▶ **ACTIVITY**: Search the records for lines with the word "gain" and copy each match.

▶ **INPUT RECORDS**:
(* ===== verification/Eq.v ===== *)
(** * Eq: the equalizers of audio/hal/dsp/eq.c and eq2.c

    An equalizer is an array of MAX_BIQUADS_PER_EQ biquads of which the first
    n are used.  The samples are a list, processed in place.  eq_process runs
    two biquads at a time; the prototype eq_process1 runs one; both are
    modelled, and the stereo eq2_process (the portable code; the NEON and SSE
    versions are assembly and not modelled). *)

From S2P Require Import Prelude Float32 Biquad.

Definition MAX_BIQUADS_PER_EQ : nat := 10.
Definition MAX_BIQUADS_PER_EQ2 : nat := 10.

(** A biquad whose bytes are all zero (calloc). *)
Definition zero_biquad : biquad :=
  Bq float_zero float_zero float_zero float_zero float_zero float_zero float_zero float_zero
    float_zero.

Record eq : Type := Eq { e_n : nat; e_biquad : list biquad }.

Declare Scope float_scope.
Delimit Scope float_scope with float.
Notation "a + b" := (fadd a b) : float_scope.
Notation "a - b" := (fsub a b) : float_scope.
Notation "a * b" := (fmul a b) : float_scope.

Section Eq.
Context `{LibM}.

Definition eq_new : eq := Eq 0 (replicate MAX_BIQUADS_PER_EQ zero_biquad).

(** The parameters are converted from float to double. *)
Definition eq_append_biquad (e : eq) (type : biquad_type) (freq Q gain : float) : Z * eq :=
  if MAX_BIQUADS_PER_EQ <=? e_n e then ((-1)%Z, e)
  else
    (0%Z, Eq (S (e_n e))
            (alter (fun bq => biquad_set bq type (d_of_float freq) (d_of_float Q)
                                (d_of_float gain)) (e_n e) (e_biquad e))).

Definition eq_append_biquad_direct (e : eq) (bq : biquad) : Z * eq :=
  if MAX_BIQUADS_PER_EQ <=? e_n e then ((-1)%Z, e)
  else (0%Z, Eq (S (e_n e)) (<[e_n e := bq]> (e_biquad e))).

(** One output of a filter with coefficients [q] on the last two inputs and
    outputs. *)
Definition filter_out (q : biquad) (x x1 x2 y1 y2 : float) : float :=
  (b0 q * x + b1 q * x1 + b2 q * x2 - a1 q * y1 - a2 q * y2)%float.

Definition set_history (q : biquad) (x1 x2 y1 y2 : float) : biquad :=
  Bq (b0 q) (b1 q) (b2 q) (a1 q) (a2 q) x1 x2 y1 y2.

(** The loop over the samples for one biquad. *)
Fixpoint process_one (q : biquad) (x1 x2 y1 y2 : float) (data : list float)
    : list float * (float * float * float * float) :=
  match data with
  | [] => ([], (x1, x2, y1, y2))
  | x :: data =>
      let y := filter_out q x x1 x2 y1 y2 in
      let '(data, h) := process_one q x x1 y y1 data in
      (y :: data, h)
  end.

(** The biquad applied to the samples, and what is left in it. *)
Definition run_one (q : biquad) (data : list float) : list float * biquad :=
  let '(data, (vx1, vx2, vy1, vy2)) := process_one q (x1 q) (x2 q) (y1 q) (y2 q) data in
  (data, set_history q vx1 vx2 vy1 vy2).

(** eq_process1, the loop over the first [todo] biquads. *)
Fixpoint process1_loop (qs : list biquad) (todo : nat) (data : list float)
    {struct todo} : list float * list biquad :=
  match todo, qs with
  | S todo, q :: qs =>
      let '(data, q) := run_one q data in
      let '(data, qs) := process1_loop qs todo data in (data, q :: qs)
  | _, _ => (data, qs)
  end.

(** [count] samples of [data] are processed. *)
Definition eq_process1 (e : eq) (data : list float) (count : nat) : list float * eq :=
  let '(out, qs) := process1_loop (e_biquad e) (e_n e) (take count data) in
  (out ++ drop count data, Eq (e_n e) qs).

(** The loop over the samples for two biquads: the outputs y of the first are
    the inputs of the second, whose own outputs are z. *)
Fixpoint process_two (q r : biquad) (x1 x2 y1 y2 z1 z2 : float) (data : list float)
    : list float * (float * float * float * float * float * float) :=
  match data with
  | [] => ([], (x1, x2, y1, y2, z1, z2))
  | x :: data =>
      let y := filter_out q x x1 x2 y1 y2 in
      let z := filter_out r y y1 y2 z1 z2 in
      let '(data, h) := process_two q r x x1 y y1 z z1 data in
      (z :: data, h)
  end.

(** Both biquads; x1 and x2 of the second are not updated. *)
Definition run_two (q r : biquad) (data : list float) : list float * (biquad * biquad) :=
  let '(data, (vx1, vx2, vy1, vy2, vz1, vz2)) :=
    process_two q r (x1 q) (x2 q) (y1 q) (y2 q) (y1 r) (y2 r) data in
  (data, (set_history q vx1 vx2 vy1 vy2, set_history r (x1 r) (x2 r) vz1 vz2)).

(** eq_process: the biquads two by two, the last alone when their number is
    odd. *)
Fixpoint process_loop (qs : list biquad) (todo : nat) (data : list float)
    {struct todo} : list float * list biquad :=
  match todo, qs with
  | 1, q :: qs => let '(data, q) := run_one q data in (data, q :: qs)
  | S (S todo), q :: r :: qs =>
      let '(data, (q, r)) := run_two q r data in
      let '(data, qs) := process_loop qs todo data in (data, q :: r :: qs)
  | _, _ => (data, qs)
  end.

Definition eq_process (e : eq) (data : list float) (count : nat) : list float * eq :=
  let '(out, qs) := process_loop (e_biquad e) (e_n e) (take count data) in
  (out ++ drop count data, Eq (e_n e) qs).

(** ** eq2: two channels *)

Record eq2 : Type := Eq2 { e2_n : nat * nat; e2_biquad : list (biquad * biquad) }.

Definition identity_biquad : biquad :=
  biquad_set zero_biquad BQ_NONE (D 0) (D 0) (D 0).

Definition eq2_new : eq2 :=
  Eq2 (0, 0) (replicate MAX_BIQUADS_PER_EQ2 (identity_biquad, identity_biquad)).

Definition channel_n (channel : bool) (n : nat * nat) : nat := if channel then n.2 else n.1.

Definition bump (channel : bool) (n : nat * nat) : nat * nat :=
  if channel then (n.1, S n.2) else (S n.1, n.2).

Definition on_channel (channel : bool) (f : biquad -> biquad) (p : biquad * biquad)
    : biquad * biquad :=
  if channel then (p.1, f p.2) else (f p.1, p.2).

▶ **SOLUTION FOR THIS PROBLEM**:
Definition eq_append_biquad (e : eq) (type : biquad_type) (freq Q gain : float) : Z * eq :=
                                (d_of_float gain)) (e_n e) (e_biquad e))).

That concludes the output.